I am 44 and employed in a public sector bank with gross salary of Rs 56,000. My wife is a teacher in a government school, earning a net salary of Rs 22,000. We have a son aged 11. My mother is aged 75.

As my wife is posted 500 km away from my posting station, I am staying alone and incurring double establishment expenditure. Due to my other interests, I am thinking of taking voluntary retirement. In case of voluntary retirement I will get a monthly pension of Rs 20,000 and retirement benefits of Rs 30 lakh.

My assets are two residential houses with market value of Rs 90 lakh with loan outstanding of Rs 15 lakh and one residential plot with market value of Rs 20 lakh. I have fixed deposits for Rs 8 lakh and investment of Rs 15 lakh in gold.

My family is living in one house, the other house is let out on a rent of Rs 8,000 a month. The current value of this house is Rs 60 lakh.

As we live in mid-sized city, our monthly expenditure is Rs 25,000, and expected life expectancy is 75 years. After retirement, I will stay in my own house. As education loans are available easily, I prefer to take a loan for my son's higher education.

If I take voluntary retirement, out of my benefits I wish to settle housing loan Rs 10 lakh (currently my EMI is Rs 10,000). However, my wife's EMI of Rs 7,000 on second home loan may continue for another 10 years.

We don't have any health insurance because our medical expenses are reimbursed. Even on the life front our cover is very minimal.

My queries are:

If I take voluntary retirement , will my pension and my wife's salary be sufficient till our life expectancy.

2. We have not invested in equity and all our investments are in real estate. Is it okay to invest in mutual fund schemes?

3. Is it good to meet my son's educational expenses through a loan?

Sunil Goyal

Solutions: In India not many individuals have social security benefits. With poor retirement corpus, such people struggle for their day-to-day expenses. In your case, as both are employed in pensionable jobs, meeting your monthly needs should not be a difficult task, even if you opt for voluntary retirement, going by your current expenses.

However, you need to have proper asset allocation to meet the shortfall in future.

Education: Meeting higher education needs through loans may be a better idea if you wish to enjoy the tax benefits under section 88 E. But if the parent's incomes are taxed in the 10 per cent slab, the advantage will be minimal if the interest out go is less than Rs 50,000. Your wife's taxable income will be far lower to enjoy higher tax benefits.
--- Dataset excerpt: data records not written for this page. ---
(** * The template parser of denjucks 1.1.1 (src/parser.js)

    A shallow embedding of the recursive-descent parser that turns the
    lexer's token stream into a template AST, and the properties of it that
    the specification states.

    Conventions of the embedding:
    - a JavaScript string is a [string] of 8-bit code units (the Latin-1 part
      of UTF-16);
    - [null] and [undefined] are [None] for tokens, positions and optional
      arguments, and the node [Null] where a node is expected;
    - the parser object is the record [Parser]; a method is a function in the
      monad [M], which threads the parser and keeps the mutations made so far
      when an exception is thrown (as a mutated JavaScript object does);
    - a Number is an IEEE 754 binary64: [parseInt] and [parseFloat] round
      the decimal literal to the nearest one (ties to even), computed with
      the Standard Library's [SpecFloat];
    - [new RegExp] belongs to the JavaScript engine, which is a parameter of
      the grammar (the class [Engine]): the properties hold for every
      engine, and the examples run on [example_engine];
    - recursion and [while] loops take a [fuel] argument; running out of it
      is the outcome [OutOfFuel], which is not an exception. *)

From Stdlib Require Import String Ascii List ZArith Bool Arith Lia.
From Stdlib Require Import SpecFloat.
Import ListNotations.
Open Scope string_scope.
Open Scope list_scope.

(** ** JavaScript strings *)

(** The characters of the regular expression class [\s] below code 256. *)
Definition is_space (c : ascii) : bool :=
  match nat_of_ascii c with
  | 9 | 10 | 11 | 12 | 13 | 32 | 160 => true
  | _ => false
  end.

(** [s.charAt(i)]: the one-character string at index [i], the empty string
    when [i] is out of range. *)
Definition charAt (s : string) (i : Z) : string :=
  if (i <? 0)%Z then ""
  else match String.get (Z.to_nat i) s with
       | Some c => String c ""
       | None => ""
       end.

Definition strlen (s : string) : Z := Z.of_nat (String.length s).

(** [s.replace(/^\s*/, '')]. *)
Fixpoint trim_leading (s : string) : string :=
  match s with
  | String c r => if is_space c then trim_leading r else s
  | EmptyString => EmptyString
  end.

Fixpoint all_space (s : string) : bool :=
  match s with
  | String c r => is_space c && all_space r
  | EmptyString => true
  end.

(** [s.replace(/\s*$/, '')]: the first (leftmost) match of [\s*$] is the
    maximal run of whitespace that ends the string. *)
Fixpoint trim_trailing (s : string) : string :=
  match s with
  | String c r => if all_space s then EmptyString else String c (trim_trailing r)
  | EmptyString => EmptyString
  end.

(** ** Tokens (the lexer's output) *)

(** Modelled from the spec: the token types of lexer.js, which is not among
    the sources; the parser only compares them and prints them. *)
Inductive token_type :=
| TOKEN_STRING | TOKEN_WHITESPACE | TOKEN_DATA
| TOKEN_BLOCK_START | TOKEN_BLOCK_END
| TOKEN_VARIABLE_START | TOKEN_VARIABLE_END
| TOKEN_COMMENT
| TOKEN_LEFT_PAREN | TOKEN_RIGHT_PAREN
| TOKEN_LEFT_BRACKET | TOKEN_RIGHT_BRACKET
| TOKEN_LEFT_CURLY | TOKEN_RIGHT_CURLY
| TOKEN_OPERATOR | TOKEN_COMMA | TOKEN_COLON | TOKEN_TILDE | TOKEN_PIPE
| TOKEN_INT | TOKEN_FLOAT | TOKEN_BOOLEAN | TOKEN_NONE
| TOKEN_SYMBOL | TOKEN_REGEX.

Definition token_type_eq_dec (a b : token_type) : {a = b} + {a <> b}.
Proof. decide equality. Defined.

(** [a === b] on token types. *)
Definition type_is (a b : token_type) : bool :=
  if token_type_eq_dec a b then true else false.

(** The value a token carries: a string, or for a [TOKEN_REGEX] the object
    [{body, flags}]. *)
Inductive tokval :=
| TStr (s : string)
| TRegex (body flags : string).

Record token := mkToken {
  tok_type : token_type;
  tok_value : tokval;
  tok_lineno : nat;
  tok_colno : nat
}.

(** [v === s] for a string [s]: an object is never equal to a string. *)
Definition value_is (v : tokval) (s : string) : bool :=
  match v with
  | TStr s' => String.eqb s' s
  | TRegex _ _ => false
  end.

(** [v === w] on token values; two regex objects are taken to be distinct
    objects. *)
Definition tokval_eqb (v w : tokval) : bool :=
  match w with
  | TStr s => value_is v s
  | TRegex _ _ => false
  end.

(** ['' + v]. *)
Definition to_string (v : tokval) : string :=
  match v with
  | TStr s => s
  | TRegex _ _ => "[object Object]"
  end.

(** [!v] is false exactly for the values below. *)
Definition truthy (v : tokval) : bool :=
  match v with
  | TStr EmptyString => false
  | _ => true
  end.

(** [lib.indexOf(arr, v) !== -1]. *)
Definition indexOf_found (arr : list string) (v : tokval) : bool :=
  existsb (value_is v) arr.

(** The delimiters the lexer was configured with ([this.tokens.tags]). *)
Record lexer_tags := mkTags {
  VARIABLE_START : string;
  VARIABLE_END : string;
  COMMENT_START : string;
  COMMENT_END : string
}.

(** A match of the raw-block regular expression: [matches[0..2]]. *)
Record raw_match := mkRawMatch {
  m_all : string;
  m_pre : string;
  m_blockName : string
}.

(** The token source [this.tokens]. lexer.js is not among the sources: the
    state of the lexer is represented by the tokens it has still to deliver,
    and its two character-level methods used by [parseRaw] are carried as
    functions on that state ([_extractRegex] is given the tag name the
    regular expression is built from). *)
Record tokenizer := mkTokenizer {
  stream : list token;
  tags : lexer_tags;
  _extractRegex : string -> list token -> option raw_match * list token;
  backN : Z -> list token -> list token
}.

Definition set_stream (ts : list token) (l : tokenizer) : tokenizer :=
  mkTokenizer ts (tags l) (_extractRegex l) (backN l).

(** [this.tokens.nextToken()]: the next token, [null] at the end. *)
Definition lex_nextToken (l : tokenizer) : option token * tokenizer :=
  match stream l with
  | [] => (None, l)
  | t :: r => (Some t, set_stream r l)
  end.

(** ** Values of literals *)

(** A Number is an IEEE 754 binary64. The finite integral ones are [VNum z]
    (but [-0], which is [VNegZero]); a finite number that is no integer is
    [VFloat neg m e], the number [m * 2^e] for an odd [m] and [e < 0],
    negated when [neg]. *)
Inductive jsval :=
| VStr (s : string)
| VObj (body flags : string)     (* a regex token's value used as it is *)
| VNum (z : Z)
| VNegZero
| VFloat (neg : bool) (m : positive) (e : Z)
| VInfinity (neg : bool)
| VNaN
| VBool (b : bool)
| VNull
| VRegExp (body flags : string). (* [new RegExp(body, flags)] *)

Definition of_tokval (v : tokval) : jsval :=
  match v with
  | TStr s => VStr s
  | TRegex b f => VObj b f
  end.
If you borrow for engineering studies, your interest outgo will be definitely lower. If you prefer to take voluntary retirement, it is wise to ensure that you have limited, or better still nil, liability. Even if you opt for retirement, your family income works out to be higher than your expenses. So it is better to start saving for your son's education rather than taking loans.

You may require Rs 6 lakh for a engineering course. Inflating it at 7 per cent, you would require at least Rs 10.6 lakh after seven years.

If you structure your payment in four instalments you need to save Rs 6,100 a month till your son enters the final year, and it should earn a return of 12 per cent. This strategy is more prudent than meeting the higher education needs through loans. If due to some reason you still prefer to take education loan, then this accumulation can be utilised to meet any other incidental cost.

Retirement: Your income and expenses will not match your requirement at the age of 60. The monthly expenses of Rs 25,000 will be Rs 69,000 by the time you turn 60. As you have 15 long years to meet your target, it may be prudent to invest in equity through mutual funds. Even with a conservative return of 10 per cent, your retirement benefits of Rs 20 lakh can grow to Rs 83 lakh. At 60, once you deploy the accumulation in safer debt instruments, the money can help you to meet the shortfall between your pension incomes and expenses.

All your immovable assets can be left as estate to your son.

Insurance: Once you retire you need not have any life insurance. However, as your wife is going to earn for another 10 years, you need to take a life cover for her.

It is better to buy term insurance cover for 10 years for Rs 30 lakh and for this your annual premium outgo will be Rs 4,390. Once you hang your boots, medical expenses can dent your retirement corpus. Hence it is better to take health insurance (family floater policy) for Rs 5 lakh.

Investment strategy: Your current asset allocation is not ideal. Most individuals who were overweight on real estate in the last decade may have made multi-fold returns. But it will be a difficult task to achieve similar returns in the coming years. So it is better to follow an asset allocation comprising equity and debt.

If you are not going to buy gold ornaments for your family members, it is better to restrict the exposure to less than 10 per cent of your portfolio.